TASK REQUIREMENTS → The lines to reproduce from the material below are those from the one containing "rational [Q]: rounding" through the one containing "- Code that", both included; write them out exactly and add nothing.

────────────────────────────────────────

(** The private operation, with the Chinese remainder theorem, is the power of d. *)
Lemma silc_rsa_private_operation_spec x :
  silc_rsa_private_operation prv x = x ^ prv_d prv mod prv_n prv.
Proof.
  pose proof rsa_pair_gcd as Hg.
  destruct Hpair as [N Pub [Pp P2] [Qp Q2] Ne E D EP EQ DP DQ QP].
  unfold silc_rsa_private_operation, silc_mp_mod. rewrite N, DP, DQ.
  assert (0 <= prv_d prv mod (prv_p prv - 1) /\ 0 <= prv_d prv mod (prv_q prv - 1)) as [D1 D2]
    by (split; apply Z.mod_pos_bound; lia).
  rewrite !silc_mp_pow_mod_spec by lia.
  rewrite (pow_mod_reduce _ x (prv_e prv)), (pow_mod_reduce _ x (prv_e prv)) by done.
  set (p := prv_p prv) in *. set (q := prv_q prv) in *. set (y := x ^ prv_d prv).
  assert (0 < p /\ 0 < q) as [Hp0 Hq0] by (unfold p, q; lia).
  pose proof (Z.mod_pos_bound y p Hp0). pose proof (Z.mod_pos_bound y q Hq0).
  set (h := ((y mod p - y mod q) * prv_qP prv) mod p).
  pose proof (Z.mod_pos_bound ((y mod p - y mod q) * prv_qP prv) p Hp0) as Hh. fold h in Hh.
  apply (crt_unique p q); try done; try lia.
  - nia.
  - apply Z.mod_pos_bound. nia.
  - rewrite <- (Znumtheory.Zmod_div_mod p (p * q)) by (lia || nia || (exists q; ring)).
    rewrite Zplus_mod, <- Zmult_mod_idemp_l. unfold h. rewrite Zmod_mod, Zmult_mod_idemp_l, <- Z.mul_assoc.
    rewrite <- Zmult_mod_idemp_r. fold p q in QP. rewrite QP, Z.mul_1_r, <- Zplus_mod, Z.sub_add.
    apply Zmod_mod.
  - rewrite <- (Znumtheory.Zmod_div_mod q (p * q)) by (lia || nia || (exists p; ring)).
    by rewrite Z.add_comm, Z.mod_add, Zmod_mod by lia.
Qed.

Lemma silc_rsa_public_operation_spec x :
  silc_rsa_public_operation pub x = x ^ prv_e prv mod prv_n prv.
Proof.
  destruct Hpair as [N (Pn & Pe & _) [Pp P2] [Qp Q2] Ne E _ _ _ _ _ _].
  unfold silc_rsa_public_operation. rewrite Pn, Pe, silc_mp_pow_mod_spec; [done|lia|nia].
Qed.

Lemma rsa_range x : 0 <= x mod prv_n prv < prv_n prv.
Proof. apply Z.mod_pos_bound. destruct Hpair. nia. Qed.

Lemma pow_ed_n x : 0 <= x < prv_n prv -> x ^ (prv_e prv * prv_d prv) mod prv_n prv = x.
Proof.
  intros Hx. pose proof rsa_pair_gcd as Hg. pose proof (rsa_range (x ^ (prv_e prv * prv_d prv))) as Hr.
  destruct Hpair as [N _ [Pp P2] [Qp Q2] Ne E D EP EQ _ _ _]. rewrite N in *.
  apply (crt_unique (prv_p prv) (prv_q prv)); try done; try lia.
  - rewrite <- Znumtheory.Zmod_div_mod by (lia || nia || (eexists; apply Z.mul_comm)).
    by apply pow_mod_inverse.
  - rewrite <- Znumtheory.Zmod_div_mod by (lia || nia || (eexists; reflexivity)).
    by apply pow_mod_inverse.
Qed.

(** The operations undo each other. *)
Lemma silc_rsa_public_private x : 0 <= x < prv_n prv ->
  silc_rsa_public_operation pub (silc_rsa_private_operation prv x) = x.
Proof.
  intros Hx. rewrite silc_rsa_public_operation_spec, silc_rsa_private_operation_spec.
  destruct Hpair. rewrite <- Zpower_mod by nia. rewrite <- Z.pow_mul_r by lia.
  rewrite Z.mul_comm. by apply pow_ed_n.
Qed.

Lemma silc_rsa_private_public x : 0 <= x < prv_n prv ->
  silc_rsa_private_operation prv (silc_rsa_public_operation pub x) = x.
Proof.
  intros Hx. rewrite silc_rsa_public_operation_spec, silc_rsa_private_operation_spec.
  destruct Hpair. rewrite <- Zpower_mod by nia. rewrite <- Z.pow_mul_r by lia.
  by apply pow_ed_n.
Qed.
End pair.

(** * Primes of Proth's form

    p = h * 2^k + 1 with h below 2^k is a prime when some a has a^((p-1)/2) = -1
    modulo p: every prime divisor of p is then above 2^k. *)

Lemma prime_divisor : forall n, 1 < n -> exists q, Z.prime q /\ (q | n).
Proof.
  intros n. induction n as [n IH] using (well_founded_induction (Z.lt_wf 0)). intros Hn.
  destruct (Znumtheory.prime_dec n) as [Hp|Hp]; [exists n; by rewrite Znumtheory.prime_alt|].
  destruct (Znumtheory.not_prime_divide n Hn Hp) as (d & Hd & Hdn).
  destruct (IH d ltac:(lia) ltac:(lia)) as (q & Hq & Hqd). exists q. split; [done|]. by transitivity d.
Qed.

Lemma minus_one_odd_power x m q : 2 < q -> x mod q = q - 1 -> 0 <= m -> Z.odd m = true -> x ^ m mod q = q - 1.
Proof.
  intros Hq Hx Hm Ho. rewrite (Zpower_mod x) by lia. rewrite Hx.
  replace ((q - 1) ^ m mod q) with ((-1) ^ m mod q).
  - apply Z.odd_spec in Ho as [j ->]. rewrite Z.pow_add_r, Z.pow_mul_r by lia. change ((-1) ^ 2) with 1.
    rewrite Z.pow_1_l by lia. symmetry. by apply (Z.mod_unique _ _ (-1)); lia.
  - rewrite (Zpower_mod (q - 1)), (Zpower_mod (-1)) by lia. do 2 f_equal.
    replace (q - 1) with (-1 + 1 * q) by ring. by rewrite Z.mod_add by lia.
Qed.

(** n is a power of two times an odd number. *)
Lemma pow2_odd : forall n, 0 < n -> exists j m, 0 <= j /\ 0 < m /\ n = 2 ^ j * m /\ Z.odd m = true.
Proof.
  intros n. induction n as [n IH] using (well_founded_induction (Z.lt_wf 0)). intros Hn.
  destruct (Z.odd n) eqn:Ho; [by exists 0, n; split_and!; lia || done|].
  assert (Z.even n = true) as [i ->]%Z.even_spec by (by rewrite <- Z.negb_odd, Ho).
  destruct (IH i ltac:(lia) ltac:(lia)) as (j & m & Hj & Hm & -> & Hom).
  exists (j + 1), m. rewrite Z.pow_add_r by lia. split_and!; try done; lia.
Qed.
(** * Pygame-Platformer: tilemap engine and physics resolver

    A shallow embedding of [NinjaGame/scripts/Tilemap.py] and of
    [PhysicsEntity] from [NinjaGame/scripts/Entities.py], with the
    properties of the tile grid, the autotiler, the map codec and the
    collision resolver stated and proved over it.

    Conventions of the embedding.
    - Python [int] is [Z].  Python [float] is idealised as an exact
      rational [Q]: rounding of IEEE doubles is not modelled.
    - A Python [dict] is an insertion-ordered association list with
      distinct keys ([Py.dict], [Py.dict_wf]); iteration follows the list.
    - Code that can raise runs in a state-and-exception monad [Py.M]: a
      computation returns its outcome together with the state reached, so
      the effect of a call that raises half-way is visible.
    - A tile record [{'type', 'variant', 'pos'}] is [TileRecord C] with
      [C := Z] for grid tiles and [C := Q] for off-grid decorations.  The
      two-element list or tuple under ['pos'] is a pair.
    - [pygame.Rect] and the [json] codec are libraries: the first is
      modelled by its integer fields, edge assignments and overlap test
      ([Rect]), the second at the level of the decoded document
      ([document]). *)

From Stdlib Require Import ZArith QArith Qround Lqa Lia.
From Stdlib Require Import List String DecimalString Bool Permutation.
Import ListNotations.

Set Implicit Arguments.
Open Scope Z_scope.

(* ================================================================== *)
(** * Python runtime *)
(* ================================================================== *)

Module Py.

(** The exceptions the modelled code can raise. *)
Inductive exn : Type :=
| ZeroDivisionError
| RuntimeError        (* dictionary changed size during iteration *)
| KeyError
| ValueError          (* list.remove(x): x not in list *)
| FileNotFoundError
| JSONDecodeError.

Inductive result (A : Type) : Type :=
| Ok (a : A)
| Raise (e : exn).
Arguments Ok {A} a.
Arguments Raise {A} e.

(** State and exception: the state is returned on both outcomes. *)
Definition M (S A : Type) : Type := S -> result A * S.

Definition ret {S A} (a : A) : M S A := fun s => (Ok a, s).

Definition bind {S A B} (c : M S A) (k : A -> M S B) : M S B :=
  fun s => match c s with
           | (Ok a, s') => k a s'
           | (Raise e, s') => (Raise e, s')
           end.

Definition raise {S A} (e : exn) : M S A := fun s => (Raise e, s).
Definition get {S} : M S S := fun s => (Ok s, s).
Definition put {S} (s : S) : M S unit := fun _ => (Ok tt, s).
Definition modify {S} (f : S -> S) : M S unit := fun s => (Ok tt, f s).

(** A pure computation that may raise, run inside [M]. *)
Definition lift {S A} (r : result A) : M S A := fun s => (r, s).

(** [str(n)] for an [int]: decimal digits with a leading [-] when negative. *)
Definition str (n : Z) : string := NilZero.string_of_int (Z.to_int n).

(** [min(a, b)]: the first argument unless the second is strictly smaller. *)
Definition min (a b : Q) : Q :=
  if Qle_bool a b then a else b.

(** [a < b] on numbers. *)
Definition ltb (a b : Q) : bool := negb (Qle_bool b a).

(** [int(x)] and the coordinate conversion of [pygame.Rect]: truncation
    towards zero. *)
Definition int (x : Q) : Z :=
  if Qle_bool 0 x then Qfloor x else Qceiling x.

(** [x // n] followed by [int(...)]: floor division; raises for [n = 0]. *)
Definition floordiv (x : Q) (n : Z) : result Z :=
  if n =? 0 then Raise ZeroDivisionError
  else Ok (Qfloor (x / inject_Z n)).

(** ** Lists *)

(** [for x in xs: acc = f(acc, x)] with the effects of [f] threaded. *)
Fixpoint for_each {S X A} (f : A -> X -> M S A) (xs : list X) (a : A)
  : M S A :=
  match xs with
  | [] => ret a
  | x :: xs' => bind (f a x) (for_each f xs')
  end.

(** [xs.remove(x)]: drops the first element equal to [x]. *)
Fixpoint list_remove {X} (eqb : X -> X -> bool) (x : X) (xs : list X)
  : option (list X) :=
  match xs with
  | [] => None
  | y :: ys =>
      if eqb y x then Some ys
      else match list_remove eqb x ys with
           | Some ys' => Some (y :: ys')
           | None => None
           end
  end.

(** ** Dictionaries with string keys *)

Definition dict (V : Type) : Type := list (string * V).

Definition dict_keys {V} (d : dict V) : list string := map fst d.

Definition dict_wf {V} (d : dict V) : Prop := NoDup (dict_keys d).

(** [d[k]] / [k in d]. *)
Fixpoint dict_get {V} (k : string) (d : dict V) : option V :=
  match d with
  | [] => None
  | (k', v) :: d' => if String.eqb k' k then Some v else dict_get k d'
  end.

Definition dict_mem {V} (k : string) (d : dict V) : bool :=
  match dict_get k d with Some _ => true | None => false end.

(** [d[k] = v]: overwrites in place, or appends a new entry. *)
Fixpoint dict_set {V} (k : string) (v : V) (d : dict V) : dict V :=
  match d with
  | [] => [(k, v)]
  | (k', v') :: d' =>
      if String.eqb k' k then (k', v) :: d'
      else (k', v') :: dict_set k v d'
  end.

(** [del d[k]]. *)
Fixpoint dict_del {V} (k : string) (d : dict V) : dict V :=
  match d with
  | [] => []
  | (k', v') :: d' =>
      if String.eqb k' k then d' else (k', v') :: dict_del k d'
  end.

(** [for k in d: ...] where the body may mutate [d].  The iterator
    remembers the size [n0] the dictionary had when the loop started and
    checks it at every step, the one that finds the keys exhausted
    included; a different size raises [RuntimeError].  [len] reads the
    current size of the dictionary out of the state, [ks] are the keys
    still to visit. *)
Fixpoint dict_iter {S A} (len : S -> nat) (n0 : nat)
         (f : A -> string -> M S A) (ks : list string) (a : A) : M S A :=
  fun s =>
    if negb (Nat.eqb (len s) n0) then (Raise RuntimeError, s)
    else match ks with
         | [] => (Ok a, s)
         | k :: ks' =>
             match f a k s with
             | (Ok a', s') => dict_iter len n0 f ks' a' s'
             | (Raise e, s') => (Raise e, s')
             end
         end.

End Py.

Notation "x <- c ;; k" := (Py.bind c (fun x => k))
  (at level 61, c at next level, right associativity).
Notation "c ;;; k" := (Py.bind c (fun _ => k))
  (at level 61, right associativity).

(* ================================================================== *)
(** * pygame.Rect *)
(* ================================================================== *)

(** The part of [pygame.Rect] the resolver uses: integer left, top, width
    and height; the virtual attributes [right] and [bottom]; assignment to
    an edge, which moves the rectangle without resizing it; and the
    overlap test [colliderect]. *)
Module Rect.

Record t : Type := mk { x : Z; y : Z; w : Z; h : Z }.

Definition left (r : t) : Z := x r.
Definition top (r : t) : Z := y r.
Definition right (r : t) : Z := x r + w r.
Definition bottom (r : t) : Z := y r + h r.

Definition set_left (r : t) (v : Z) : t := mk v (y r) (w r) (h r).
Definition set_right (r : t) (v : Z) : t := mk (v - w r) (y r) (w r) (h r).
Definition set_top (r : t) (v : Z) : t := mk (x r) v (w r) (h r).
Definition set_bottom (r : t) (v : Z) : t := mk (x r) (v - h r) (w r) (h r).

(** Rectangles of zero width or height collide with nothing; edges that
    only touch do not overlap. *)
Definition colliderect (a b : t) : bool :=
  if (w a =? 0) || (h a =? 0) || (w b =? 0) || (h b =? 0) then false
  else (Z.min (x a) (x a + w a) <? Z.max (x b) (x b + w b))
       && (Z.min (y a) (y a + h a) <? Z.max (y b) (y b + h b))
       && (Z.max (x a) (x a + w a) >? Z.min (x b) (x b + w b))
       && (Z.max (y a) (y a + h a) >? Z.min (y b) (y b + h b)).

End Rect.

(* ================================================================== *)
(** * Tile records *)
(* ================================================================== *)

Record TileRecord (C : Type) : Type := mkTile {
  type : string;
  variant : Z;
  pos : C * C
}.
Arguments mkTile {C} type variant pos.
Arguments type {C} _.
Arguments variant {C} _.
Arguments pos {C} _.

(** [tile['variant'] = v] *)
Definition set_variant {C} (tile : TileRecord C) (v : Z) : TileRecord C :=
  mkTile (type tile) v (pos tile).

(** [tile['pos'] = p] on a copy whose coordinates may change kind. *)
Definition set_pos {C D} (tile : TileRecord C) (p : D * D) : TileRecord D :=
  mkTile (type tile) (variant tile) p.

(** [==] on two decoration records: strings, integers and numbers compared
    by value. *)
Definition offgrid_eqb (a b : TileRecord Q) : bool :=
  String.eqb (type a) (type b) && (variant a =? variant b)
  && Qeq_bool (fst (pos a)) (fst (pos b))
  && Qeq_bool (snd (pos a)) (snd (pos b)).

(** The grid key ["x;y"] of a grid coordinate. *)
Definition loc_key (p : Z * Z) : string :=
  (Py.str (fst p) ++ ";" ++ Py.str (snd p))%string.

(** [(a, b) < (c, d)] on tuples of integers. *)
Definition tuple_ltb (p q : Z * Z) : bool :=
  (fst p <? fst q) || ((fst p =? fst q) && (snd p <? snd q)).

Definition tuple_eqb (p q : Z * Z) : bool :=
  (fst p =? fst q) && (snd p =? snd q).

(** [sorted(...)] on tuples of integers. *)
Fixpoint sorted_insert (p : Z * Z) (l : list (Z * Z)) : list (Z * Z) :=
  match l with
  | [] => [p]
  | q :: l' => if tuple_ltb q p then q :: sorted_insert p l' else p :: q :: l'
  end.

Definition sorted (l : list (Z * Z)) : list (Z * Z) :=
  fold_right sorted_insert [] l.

────────────────────────────────────────

RESPONSE AREA →
      rational [Q]: rounding of IEEE doubles is not modelled.
    - A Python [dict] is an insertion-ordered association list with
      distinct keys ([Py.dict], [Py.dict_wf]); iteration follows the list.
    - Code that can raise runs in a state-and-exception monad [Py.M]: a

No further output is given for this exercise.